H. fulva var. Korean x Queen's Circle
The observations of today further galvanize the plans I have for my 2020 breeding season. First, each year since 2016 I have been reducing the number of seeds I have produced each year. In 2016, I produced over 500,000 seeds. In 2019 I produced about 15,000 - 20,000 seeds. As the genes get blended, and I am working with plants rich in the genes I want to work with, and with proven breeders to backcross to, I no longer have to produce the huge numbers of seeds I needed in the earlier days of the program. Last year would have seen an even smaller seed production, but I did one last major salvage project, and even though I made those crosses to a limited number of individual select seedlings and cultivars of known quantity and proven breeding ability, I still felt it best to make as many seeds in each of those crosses as I could to have a wide margin for selection. 2020 will see a smaller number of seeds, hopefully around 5,000 - 7,500, as there will be no large salvage crosses and should be little to no small salvage crossings either. This year, I will be focusing on a very small number of pollen parents chosen from my select, tested F1 seedlings from the 2011 and 2012 seasons and for pod parents, the focus will be on select seedlings from the 2013, 2014 and 2015 seasons. I will also make a few crosses to younger seedlings just to begin testing fertility in a few of the most interesting later-generation seedlings, and a few crosses made to select cultivars from other hybridizer's programs.

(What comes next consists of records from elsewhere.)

(** X8.  On a built registry a listing changes nothing, neither the
    world nor the log, and it shows the same descriptors whatever
    requests and configuration changes were handled before it. *)
Theorem listing_is_stable st tk (evs : list event) :
  terminal_toolkit st = Some tk ->
  snd (list_tools TerminalToolkit st) = st
  /\ fst (list_tools TerminalToolkit (serve TerminalToolkit evs st))
     = fst (list_tools TerminalToolkit st).
Proof.
  intros Htk.
  destruct (built_forever TerminalToolkit evs st tk Htk) as [Hkeep _].
  rewrite !list_tools_unfold.
  rewrite (ensure_ready _ _ _ Htk), (ensure_ready _ _ _ Hkeep).
  unfold registered. now rewrite Htk, Hkeep.
Qed.

(** X9.  A listing is all or nothing: when the inference raises for one
    registered callable, and returns for those before it, [list_tools]
    raises that exception and shows no descriptor at all. *)
Theorem listing_is_all_or_nothing
  st tk (pre post : list (FunctionTool World)) (ft : FunctionTool World) (e : PyExc) :
  terminal_toolkit st = Some tk ->
  tk_tools tk = (pre ++ ft :: post)%list ->
  (forall p, In p pre -> exists t, infer p = Return t) ->
  infer ft = Raise e ->
  list_tools TerminalToolkit st = (Raise e, st).
Proof.
  intros Htk Htools Hpre Hft.
  rewrite list_tools_unfold, (ensure_ready _ _ _ Htk).
  unfold registered. rewrite Htk, Htools.
  now rewrite (infer_all_stops pre post ft e Hpre Hft).
Qed.

(** X10.  On a built registry the answer of [call_tool] and the world it
    leaves depend on the toolkit, the world, the name and the arguments
    only: not on the log, on the configuration or on earlier calls. *)
Theorem answer_depends_on_toolkit_and_world st st2 tk
  (name : string) (arguments : kwargs) :
  terminal_toolkit st = Some tk ->
  terminal_toolkit st2 = Some tk ->
  world st = world st2 ->
  fst (call_tool TerminalToolkit name arguments st)
  = fst (call_tool TerminalToolkit name arguments st2)
  /\ world (snd (call_tool TerminalToolkit name arguments st))
     = world (snd (call_tool TerminalToolkit name arguments st2)).
Proof.
  intros Htk Htk2 Hw.
  destruct (find_target name (tk_tools tk)) as [f|] eqn:Hfind.
  - destruct (call_tool_found TerminalToolkit st tk name arguments f Htk Hfind)
      as [H1 H2].
    destruct (call_tool_found TerminalToolkit st2 tk name arguments f Htk2 Hfind)
      as [H3 H4].
    rewrite H1, H2, H3, H4, Hw. auto.
  - rewrite (call_tool_missing TerminalToolkit st tk name arguments Htk Hfind).
    rewrite (call_tool_missing TerminalToolkit st2 tk name arguments Htk2 Hfind).
    auto.
Qed.
(** * Frame effect compositor and export pipeline of [GUI/blur.py]

    A shallow embedding of the [VideoBlurApp] methods that decide what the
    preview and the exported video show: [apply_mask_effect],
    [create_face_mask], [rotate_frame], [process_frame],
    [show_current_frame], [get_video_writer], [process_video], and the
    gesture handlers [on_mouse_up] and [on_double_click] that author the
    shape list.

    Images are numpy arrays in the source; here a frame is a list of rows of
    BGR pixels and a mask a list of rows of [uint8] values.  The OpenCV
    kernels whose arithmetic is floating point (Gaussian blur, resize,
    affine warp, ellipse and polygon fill), the pose detector with its
    tracker, and whether drawing on the Tk canvas raises are parameters of
    the development; everything the Python code itself computes is written
    out.  The calls of OpenCV that assert something of their arguments
    return an [outcome]: they raise where OpenCV does. *)

From stdpp Require Import base numbers list strings gmap pretty.
From Stdlib Require Import QArith Ascii.

Local Open Scope Z_scope.

(** ** Exceptions

    Python exceptions are values: a computation either returns or raises. *)

Inductive exn : Type :=
  | ValueError   (* numpy broadcast failure, tuple unpacking *)
  | IndexError   (* sequence index out of range *)
  | CvError      (* cv2.error raised by an OpenCV assertion *)
  | DisplayError. (* raised while the preview is put on the canvas *)

Inductive outcome (A : Type) : Type :=
  | Ok (a : A)
  | Raise (e : exn).
Arguments Ok {A} a.
Arguments Raise {A} e.

Definition rbind {A B} (m : outcome A) (k : A → outcome B) : outcome B :=
  match m with
  | Ok a => k a
  | Raise e => Raise e
  end.

Notation "'do' x <- m ; k" := (rbind m (λ x, k))
  (at level 10, x pattern, m at level 100, k at level 200,
   format "'[v' 'do'  x  <-  m ; '/' k ']'").

(** ** Images *)

Module Img.

(** One BGR pixel; each channel is a [uint8] held in a [Z]. *)
Abbreviation pixel := (Z * Z * Z)%type.
Abbreviation Frame := (list (list pixel)).
Abbreviation Mask := (list (list Z)).

Definition black_px : pixel := (0, 0, 0).

(** [frame.shape[:2]]: number of rows, then number of columns. *)
Definition height {A} (a : list (list A)) : Z := Z.of_nat (length a).
Definition width {A} (a : list (list A)) : Z :=
  match a with
  | [] => 0
  | r :: _ => Z.of_nat (length r)
  end.
(** * gwmemory.utils: a shallow embedding and its specification

    The module [src/gwmemory/utils.py] is a flat collection of numeric
    helpers.  Python integers are modelled by [Z], numpy one-dimensional
    arrays by lists, dictionaries by stdpp's [gmap], and Python exceptions by
    an explicit [result] type.

    Floats are read in two ways.  The exact reading takes them for the real
    numbers [R] of the Standard Library (no rounding, no NaN, no infinities);
    it carries the algebraic laws, which hold in exact arithmetic only.  The
    binary64 reading takes them for the primitive floats of the Standard
    Library (IEEE 754 double precision, round to nearest even), with NaN,
    infinities and the exceptions Python raises on them; it is given for
    [planck] and for [m12_to_symratio], where the two readings part: a
    product that overflows, a taper value that rounds to exactly [0.0] or
    [1.0], a half-width taken from a rounded product, a symmetric mass
    ratio that rounds above one quarter.  Definitions of the binary64
    reading carry the suffix [64]. *)

From Stdlib Require Import Floats.
From Stdlib Require Import Reals Lra Lia ZArith.
From stdpp Require Import base list gmap strings pretty.
From Stdlib Require Import Ascii.

Set Warnings "-inexact-float".

Open Scope Z_scope.

(** ** Exceptions and the error monad *)

(** The Python exception classes that the modelled code can raise.
    [ComplexResult] is not a Python exception: it marks a value the
    real-number model does not represent (a negative base raised to a
    fractional power is a complex number in Python). *)
Inductive exn : Type :=
  | TypeError
  | ValueError
  | KeyError (key : string)
  | IndexError
  | ZeroDivisionError
  | OverflowError
  | UnboundLocalError (name : string)
  | FileNotFoundError
  | PermissionError
  | IsADirectoryError
  | OSError
  | UnicodeDecodeError
  | ComplexResult.

(** The outcome of evaluating a Python expression or running a function
    body: a value, or a raised exception. *)
Inductive result (A : Type) : Type :=
  | Ok (a : A)
  | Raise (e : exn).
Arguments Ok {A} a.
Arguments Raise {A} e.

Definition bind {A B : Type} (m : result A) (k : A -> result B) : result B :=
  match m with
  | Ok a => k a
  | Raise e => Raise e
  end.

Notation "x <- m ;; k" := (bind m (fun x => k))
  (at level 100, m at next level, right associativity).

(** A Python [for] loop whose body may raise: the state is threaded through
    the iterations and the first exception aborts the loop. *)
Fixpoint for_each {A S : Type} (xs : list A) (body : A -> S -> result S)
    (s : S) : result S :=
  match xs with
  | [] => Ok s
  | x :: xs' => s' <- body x s ;; for_each xs' body s'
  end.

(** ** Builtin and numpy primitives used by the module *)

(** [np.floor]: the largest integer not above [x], still a float. *)
Definition np_floor (x : R) : R := IZR (Int_part x).

(** [int(x)] on a float: truncation toward zero. *)
Definition py_int (x : R) : Z :=
  if Rle_dec 0 x then Int_part x else - Int_part (- x).

(** [x / y] on Python floats: a zero divisor raises. *)
Definition py_div (x y : R) : result R :=
  if Req_dec_T y 0 then Raise ZeroDivisionError else Ok (x / y)%R.

(** [x ** y] on Python floats with a float exponent.  A positive base is
    [exp (y * ln x)]; a zero base gives [0.0] for a positive exponent, [1.0]
    for a zero exponent and raises for a negative one.  For a negative base
    Python returns a complex number and goes on; the model has no complex
    powers and stops there with the marker [ComplexResult]. *)
Definition py_pow (x y : R) : result R :=
  if Rlt_dec 0 x then Ok (Rpower x y)
  else if Req_dec_T x 0 then
    if Rlt_dec 0 y then Ok 0%R
    else if Req_dec_T y 0 then Ok 1%R
    else Raise ZeroDivisionError
  else Raise ComplexResult.

(** [np.arange(a, b)] on integers: [a, a+1, ..., b-1], empty when [b <= a]. *)
Definition np_arange (a b : Z) : list Z := seqZ a (b - a).

(** [range(a, b)]. *)
Definition py_range (a b : Z) : list Z := seqZ a (b - a).

(** [np.ones(n)]: numpy rejects a negative dimension with [ValueError]. *)
Definition np_ones (n : Z) : result (list R) :=
  if decide (n < 0) then Raise ValueError
  else Ok (replicate (Z.to_nat n) 1%R).

(** [np.append(a, x)] on a one-dimensional array. *)
Definition np_append (a : list R) (x : R) : list R := a ++ [x].

(** [np.linspace(start, stop, num)]: [num] evenly spaced samples with both
    end points included; a single sample is [start]; a negative [num] raises. *)
Definition np_linspace (start stop : R) (num : Z) : result (list R) :=
  if decide (num < 0) then Raise ValueError
  else if decide (num = 1) then Ok [start]
  else
    let step := ((stop - start) / IZR (num - 1))%R in
    Ok ((fun i => (start + IZR i * step)%R) <$> np_arange 0 num).

(** Complex numbers as pairs (real part, imaginary part). *)
Definition complex : Type := R * R.

Definition Cadd (a b : complex) : complex := (a.1 + b.1, a.2 + b.2)%R.
Definition Cmul (a b : complex) : complex :=
  (a.1 * b.1 - a.2 * b.2, a.1 * b.2 + a.2 * b.1)%R.
Definition C_of_R (x : R) : complex := (x, 0%R).
(** The literal [1j]. *)
Definition Cj : complex := (0%R, 1%R).
(** A complex value divided by a float. *)
Definition Cdiv_R (a : complex) (x : R) : complex := (a.1 / x, a.2 / x)%R.
Definition Csum (l : list complex) : complex := foldr Cadd (C_of_R 0) l.

(** [exp(-2 pi i j k / n)]. *)
Definition twiddle (n k j : nat) : complex :=
  (cos (2 * PI * INR j * INR k / INR n),
   - sin (2 * PI * INR j * INR k / INR n))%R.

(** The [k]-th coefficient of the discrete Fourier transform of [x]. *)
Definition dft_coeff (x : list R) (k : nat) : complex :=
  Csum (imap (fun j xj => Cmul (C_of_R xj) (twiddle (length x) k j)) x).

(** The real-input discrete Fourier transform: the coefficients at the
    non-negative frequencies [0 .. n/2]. *)
Definition real_dft (x : list R) : list complex :=
  dft_coeff x <$> seq 0 (length x `div` 2 + 1)%nat.

(** [np.fft.rfft], an external primitive, by its documented behaviour: the
    one-sided transform of a real series; an empty series is rejected
    ("Invalid number of FFT data points (0) specified"). *)
Definition np_fft_rfft (x : list R) : result (list complex) :=
  if decide (length x < 1)%nat then Raise ValueError
  else Ok (real_dft x).

(** ** Mass-parameter conversions (utils.py, lines 20-40) *)

(** The exact reading: masses are real numbers and no operation rounds.
    The binary64 reading of line 27 is [m12_to_symratio64] below. *)

Definition m12_to_mc (m1 m2 : R) : result R :=
  a <- py_pow (m1 * m2) (3 / 5) ;;
  b <- py_pow (m1 + m2) (1 / 5) ;;
  py_div a b.

(** The exponent [2] is an integer literal: [x ** 2] is [x * x]. *)
Definition m12_to_symratio (m1 m2 : R) : result R :=
  py_div (m1 * m2) ((m1 + m2) ^ 2).

(** [0.6] is [3/5] and [0.5] is [1/2]. *)
Definition mc_eta_to_m12 (mc eta : R) : result (R * R) :=
  m1 <- (p <- py_pow eta (3 / 5) ;;
         q <- py_div mc p ;;
         r <- py_pow (1 - 4 * eta) (1 / 2) ;;
         Ok (q * (1 + r) / 2)%R) ;;
  m2 <- (p <- py_pow eta (3 / 5) ;;
         q <- py_div mc p ;;
         r <- py_pow (1 - 4 * eta) (1 / 2) ;;
         Ok (q * (1 - r) / 2)%R) ;;
  Ok (m1, m2).
Variable platform : Platform.
Variable ERROR_CODES : ErrorCodes.

(** [server n] is what the transport answers to the [n]-th call of
    [fetch] (from 0). *)
Variable server : nat -> FetchResult.

Definition fetch (request : Request) (w : World) : FetchResult * World :=
  (server (fetched w),
   {| fetched := S (fetched w); log := log w ++ [EvFetch request] |}).

(** The instance of the last [throw] of the [catch] clause, when its
    template literal returns. *)
Definition unknown_error (error : Thrown) : TimbalApiError.t :=
  TimbalApiError.new (VStr ("Unknown error occurred: " +:+ Thrown_toString error)) 0
    (VStr (SERVER_ERROR ERROR_CODES)) VUndef.

(** The last [throw] of the [catch] clause: the conversion of [error] in
    the template literal can throw in its turn. *)
Definition throw_unknown {A} (error : Thrown) : Completion A :=
  if Thrown_toString_throws error then Throw (ExnOther (conversion_error platform))
  else Throw (ExnApi (unknown_error error)).

(** [makeRequest]; the configuration is the one the client holds during
    the dispatch.  [fuel] bounds the depth of the recursion, [None] is a
    recursion cut short.  The address and the headers are built before
    the [try]: a refused header ends the call with the [TypeError] of
    [Headers], and [fetch] is not called.  The [catch] clause tests, in
    this order, [error instanceof Error && error.name === 'AbortError'],
    [error instanceof TypeError] and [error instanceof TimbalApiError]; a
    [TimbalApiError] is an [Error] named ['TimbalApiError'] and no
    [TypeError], so only the third test holds of it.  The messages of the
    errors that the clause builds itself are strings. *)
Fixpoint makeRequest_fuel (fuel : nat) (config : TimbalConfig) (endpoint : string)
    (options : RequestInit) (retryCount : nat) (w : World)
  : option (Completion ApiResponse.t * World) :=
  match fuel with
  | O => None
  | S fuel =>
      let url := build_url config endpoint in
      match build_headers config options with
      | Rejected name value =>
          Some (Throw (ExnOther (header_error platform name value)), w)
      | Accepted headers =>
          let request :=
            {| req_url := url; req_method := method options; req_headers := headers;
               req_body := body options; req_abort_after := timeout config |} in
          let '(result, w) := fetch request w in
          let retry w :=
            makeRequest_fuel fuel config endpoint options (S retryCount)
              (sleep (retryDelay config * Z.of_nat (retryCount + 1)) w) in
          match try_block platform result with
          | Return response => Some (Return response, w)
          | Throw (ExnOther (ErrorObject isTypeError name message as error)) =>
              if String.eqb name "AbortError" then
                if Z.of_nat retryCount <? retryAttempts config then retry w
                else Some (Throw (ExnApi (TimbalApiError.new (VStr "Request timeout") 0
                                            (VStr (TIMEOUT_ERROR ERROR_CODES)) VUndef)), w)
              else if isTypeError then
                if Z.of_nat retryCount <? retryAttempts config then retry w
                else Some (Throw (ExnApi (TimbalApiError.new
                                            (VStr ("Network error: " +:+ message)) 0
                                            (VStr (NETWORK_ERROR ERROR_CODES)) VUndef)), w)
              else Some (throw_unknown error, w)
          | Throw (ExnApi error) =>
              if ((500 <=? TimbalApiError.statusCode error)
                  && (Z.of_nat retryCount <? retryAttempts config))%bool
              then retry w
              else Some (Throw (ExnApi error), w)
          | Throw (ExnOther (NonError _ as error)) =>
              Some (throw_unknown error, w)
          end
      end
  end.
(** * The account route *)

Lemma find_unique_key {A} (key : A -> str) (l : list A) (a : A) :
  NoDup (map key l) -> In a l ->
  find (fun v => str_eqb (key v) (key a)) l = Some a.
Proof.
  induction l as [|b l IH]; cbn [map find In]; intros Hnd Hin; [contradiction|].
  inversion Hnd as [|? ? Hnotin Hrest]; subst.
  destruct (str_eqb (key b) (key a)) eqn:Heq.
  - apply str_eqb_eq in Heq. destruct Hin as [-> | Hin]; [reflexivity|].
    exfalso. apply Hnotin. rewrite Heq. now apply in_map.
  - destruct Hin as [-> | Hin]; [now rewrite str_eqb_refl in Heq | now apply IH].
Qed.

(** [GET /api/user] answers a key that authenticates with the e-mail,
    tier and admin flag of the row that holds the key, and any other key
    with 401; the "User not found" branch is never taken, and nothing is
    written. *)
Theorem get_user_answers_with_own_row (E : Env) (token : str) (w : world) :
  db_constraints (database w) ->
  GET_api_user E token w =
  (match select_user_by_api_key token (database w) with
   | Some u =>
       if str_eqb (u_tier u) (lit "free") && (20 <=? u_monthly_posts u)
       then Raise (HTTPException 401 (lit "Invalid API key"))
       else Ok (mk_user_info (u_email u) (u_tier u) (u_is_admin u))
   | None => Raise (HTTPException 401 (lit "Invalid API key"))
   end, w)
  /\ http_status (fst (GET_api_user E token w)) <> 404.
Proof.
  intros (Hid & _).
  assert (Heq : GET_api_user E token w =
    (match select_user_by_api_key token (database w) with
     | Some u =>
         if str_eqb (u_tier u) (lit "free") && (20 <=? u_monthly_posts u)
         then Raise (HTTPException 401 (lit "Invalid API key"))
         else Ok (mk_user_info (u_email u) (u_tier u) (u_is_admin u))
     | None => Raise (HTTPException 401 (lit "Invalid API key"))
     end, w)).
  { unfold GET_api_user. rewrite bearer_eq.
    destruct (select_user_by_api_key token (database w)) as [u|] eqn:Hu;
      [|reflexivity].
    destruct (_ && _); [reflexivity|].
    rewrite get_user_eq. unfold select_user_by_id.
    apply find_some in Hu as [Hin _].
    now rewrite (find_unique_key u_id _ u Hid Hin). }
  split; [exact Heq|]. rewrite Heq. cbn [fst].
  destruct (select_user_by_api_key token (database w)) as [u|];
    [destruct (_ && _)|]; discriminate.
Qed.

Lemma get_user_answers_with_own_row_witness :
  GET_api_user demo_env (lit "root-key") demo_world =
  (match select_user_by_api_key (lit "root-key") (database demo_world) with
   | Some u =>
       if str_eqb (u_tier u) (lit "free") && (20 <=? u_monthly_posts u)
       then Raise (HTTPException 401 (lit "Invalid API key"))
       else Ok (mk_user_info (u_email u) (u_tier u) (u_is_admin u))
   | None => Raise (HTTPException 401 (lit "Invalid API key"))
   end, demo_world)
  /\ http_status (fst (GET_api_user demo_env (lit "root-key") demo_world)) <> 404.
Proof.
  apply get_user_answers_with_own_row. exact demo_db_constraints.
Defined.
(** ** Scenario 2 (C1) *)

(** C1, as the code has it: from scenario 1, four right-arrows and then
    ['X'] write ['X'] into the cell at linear index 5 (the fourth arrow
    wraps the cursor to column 0 of row 1, whose cells start after the
    terminator slot 4), every other cell stays unknown, and the cursor ends
    at column 1, row 1. *)
Theorem scenario_2_writes_cell_5 (width : Z) (fuel : nat) :
  3 <= width -> (2 <= fuel)%nat ->
  exists w0 w,
    laid_out main_text width = Ok w0 /\
    map len (lines w0) = [4; 4; 5] /\
    (cursor_x w0, cursor_y w0) = (0, 0) /\
    buffer w0 = Some (replicate 15 None) /\
    exec (on_keys fuel [KRight; KRight; KRight; KRight; KChar 88%N]) w0
      = Ok w /\
    buffer w = Some (<[5%nat := Some 88%N]> (replicate 15 None)) /\
    (cursor_x w, cursor_y w) = (1, 1).
Proof.
  intros Hw Hf. destruct fuel as [|[|f]]; try lia.
  exists scenario_1. eexists.
  split; [apply laid_out_main_text; exact Hw|].
  split; [reflexivity|]. split; [reflexivity|]. split; [reflexivity|].
  split; [vm_compute; reflexivity|].
  split; reflexivity.
Qed.

Lemma scenario_2_writes_cell_5_witness :
  3 <= 100 /\ (2 <= 2)%nat /\
  exists w0 w,
    laid_out main_text 100 = Ok w0 /\
    map len (lines w0) = [4; 4; 5] /\
    (cursor_x w0, cursor_y w0) = (0, 0) /\
    buffer w0 = Some (replicate 15 None) /\
    exec (on_keys 2 [KRight; KRight; KRight; KRight; KChar 88%N]) w0
      = Ok w /\
    buffer w = Some (<[5%nat := Some 88%N]> (replicate 15 None)) /\
    (cursor_x w, cursor_y w) = (1, 1).
Proof.
  split; [lia|]. split; [lia|].
  apply (scenario_2_writes_cell_5 100 2); lia.
Defined.

(** C1 as stated fails: after the five keys the cell at linear index 4 is
    still unknown; the ['X'] is in cell 5. *)
Lemma scenario_2_cell_4_stays_unknown :
  exists w0 w p,
    laid_out main_text 100 = Ok w0 /\
    exec (on_keys 10 [KRight; KRight; KRight; KRight; KChar 88%N]) w0
      = Ok w /\
    heap w !! value w = Some p /\
    PartialString.getitem p 4 = Ok None /\
    PartialString.getitem p 4 <> Ok (Some 88%N) /\
    PartialString.getitem p 5 = Ok (Some 88%N).
Proof.
  eexists _, _, _.
  split; [vm_compute; reflexivity|].
  split; [vm_compute; reflexivity|].
  split; [reflexivity|].
  split; [reflexivity|]. split; [discriminate|reflexivity].
Qed.
(** * homelab-agent: a shallow embedding of [homelab-agent.py]

    The agent samples host metrics, builds a JSON payload and POSTs it to the
    collector in a loop with exponential backoff, until a termination signal
    sets the module-level flag [_shutdown].

    Conventions of the embedding:
    - Python [int] is [Z]; durations and the clock are [N], in milliseconds;
    - [os.environ] is a [gmap string string], the [headers] dict likewise;
    - Python [set] of mount points is a [gset string];
    - [backoff] is a Python float that only ever holds 1.0, 2.0, 4.0, ... or
      60.0; it is kept as the whole number of seconds it denotes;
    - everything read from the operating system ([psutil], [os.access], the
      HTTP exchange, the arrival of a signal) is an input of the model. *)

From Stdlib Require Import ZArith NArith Lia List Ascii String.
From stdpp Require Import gmap strings list.
Import ListNotations.

Local Open Scope Z_scope.

(** ** Small pieces of the Python runtime *)

Module Py.

(** [s.rstrip("/")]: drop every trailing slash. *)
Fixpoint rstrip_slash (s : string) : string :=
  match s with
  | EmptyString => EmptyString
  | String c r =>
      match rstrip_slash r with
      | EmptyString => if Ascii.eqb c "/"%char then EmptyString else String c EmptyString
      | r' => String c r'
      end
  end.

(** [c.lower()] on an ASCII letter; other bytes are left alone. *)
Definition lower_ascii (c : ascii) : ascii :=
  let n := nat_of_ascii c in
  if (65 <=? n)%nat && (n <=? 90)%nat then ascii_of_nat (n + 32) else c.

(** [s.lower()]. *)
Fixpoint lower (s : string) : string :=
  match s with
  | EmptyString => EmptyString
  | String c r => String (lower_ascii c) (lower r)
  end.

(** [s.startswith(p)]. *)
Definition startswith (s p : string) : bool := String.prefix p s.

(** Truthiness of a string: [bool(s)]. *)
Definition truthy (s : string) : bool :=
  match s with EmptyString => false | String _ _ => true end.

(** [s[:n]]. *)
Definition take_str (n : nat) (s : string) : string := String.substring 0 n s.

(** [os.getenv(key, default)]. *)
Definition getenv_default (env : gmap string string) (key default : string) : string :=
  match env !! key with
  | Some v => v
  | None => default
  end.

(** [os.getenv(key)], [None] when the variable is unset. *)
Definition getenv (env : gmap string string) (key : string) : option string :=
  env !! key.

End Py.

(** ** Module-level configuration (lines 51-59) *)

(** The settings the module computes when it is loaded.  [POST_INTERVAL] and
    [PROCESS_LIMIT] hold the results of [int(os.getenv(...))]. *)
Record Config := mkConfig {
  BASE_URL : string;
  API_PREFIX : string;
  ENDPOINT : string;
  SERVER_NAME : string;
  POST_INTERVAL : Z;
  PROCESS_LIMIT : Z;
  API_TOKEN : option string
}.

(** [os.uname().nodename if hasattr(os, "uname") else "unknown"]:
    [nodename] is [None] on a platform without [os.uname]. *)
Definition default_server_name (nodename : option string) : string :=
  match nodename with
  | Some h => h
  | None => "unknown"%string
  end.

(** The module-level assignments.  [post_interval] and [process_limit] are the
    integers that [int(...)] returns for the two numeric variables. *)
Definition load_config (env : gmap string string) (nodename : option string)
    (post_interval process_limit : Z) : Config :=
  {| BASE_URL := Py.rstrip_slash (Py.getenv_default env "HOMELAB_DB_BASE_URL" "http://cluster-1-pi5:8000");
     API_PREFIX := Py.rstrip_slash (Py.getenv_default env "HOMELAB_DB_API_PREFIX" "/api/v1");
     ENDPOINT := Py.getenv_default env "HOMELAB_DB_ENDPOINT" "/metrics/";
     SERVER_NAME := Py.getenv_default env "SERVER_NAME" (default_server_name nodename);
     POST_INTERVAL := post_interval;
     PROCESS_LIMIT := process_limit;
     API_TOKEN := Py.getenv env "API_TOKEN" |}.

(** [POST_URL = f"{BASE_URL}{API_PREFIX}{ENDPOINT}"]. *)
Definition POST_URL (cfg : Config) : string :=
  (BASE_URL cfg ++ API_PREFIX cfg ++ ENDPOINT cfg)%string.

(** The [headers] dict built at the top of [_post_loop] (lines 155-157). *)
Definition request_headers (cfg : Config) : gmap string string :=
  let headers : gmap string string := {[ "Content-Type"%string := "application/json"%string ]} in
  match API_TOKEN cfg with
  | Some tok =>
      if Py.truthy tok
      then <[ "Authorization"%string := ("Bearer " ++ tok)%string ]> headers
      else headers
  | None => headers
  end.

(** ** What one sampling reads from the host *)

(** An entry of [psutil.disk_partitions(all=False)]. *)
Record Partition := mkPartition {
  device : string;
  mountpoint : string;
  fstype : string;
  opts : string
}.

(** A process yielded by [psutil.process_iter(attrs=["name", "cmdline"])]:
    either its [info] dict, or a process whose access raises
    [NoSuchProcess] or [AccessDenied] inside the [try]. *)
Inductive ProcEntry :=
| ProcInfo (name : option string) (cmdline : option (list string))
| ProcRaises.

(** Everything [_collect_metrics] reads in one call.  The two percentages are
    the values of [int(round(...))], [uptime_raw] that of
    [int(time.time() - boot_time)]; [disk_usage m] is [None] when
    [psutil.disk_usage(m)] raises. *)
Record Host := mkHost {
  cpu_percent : Z;
  mem_percent : Z;
  partitions : list Partition;
  readable : string -> bool;
  disk_usage : string -> option Z;
  bytes_recv : Z;
  bytes_sent : Z;
  uptime_raw : Z;
  processes : list ProcEntry
}.

(** ** Disk usage (lines 69-96) *)

Definition pseudo_prefixes : list string :=
  ["proc"; "sysfs"; "devfs"; "tmpfs"; "devtmpfs"; "overlay"]%string.

(** [any(p.fstype.lower().startswith(x) for x in (...))]. *)
Definition is_pseudo (p : Partition) : bool :=
  existsb (Py.startswith (Py.lower (fstype p))) pseudo_prefixes.

(** The [for p in psutil.disk_partitions(all=False)] loop, threading [mounts]. *)
Fixpoint mounts_loop (h : Host) (ps : list Partition) (mounts : gset string) : gset string :=
  match ps with
  | [] => mounts
  | p :: rest =>
      if is_pseudo p then mounts_loop h rest mounts
      else if negb (readable h (mountpoint p)) then mounts_loop h rest mounts
      else mounts_loop h rest ({[ mountpoint p ]} ∪ mounts)
  end.

Definition _unique_mountpoints (h : Host) : gset string :=
  {[ "/"%string ]} ∪ mounts_loop h (partitions h) ∅.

Because some family events will require a lot of my attention this year, I plan for this to be a slower season, where most of my focus will be on just keeping the weeds beat back, making a few select crosses and not much else. I will mark select seedlings, but many of those will not get moved in 2020. With the way I mark select seedlings by tying flagging tape around the base of the clump, I will begin tagging a few years before I make final selection in the seedling beds. In that way, a select seedling that is ready to be moved to the hybridizing garden for the final round of testing may end up with two, three or four tags at the base of the clump. I know that the more ties at the base, the longer that plant has been under observation, and I can be more sure of its select status. So the select tagging for this year will most likely just be a step in the journey, though most select seedlings are unlikely to get moved until at least 2021. Another things this season will allow me to do, and something I am really looking forward to, is to have more time for simply making observations, and last but not least, to just enjoy the fruits of a decade of intensive labor and effort.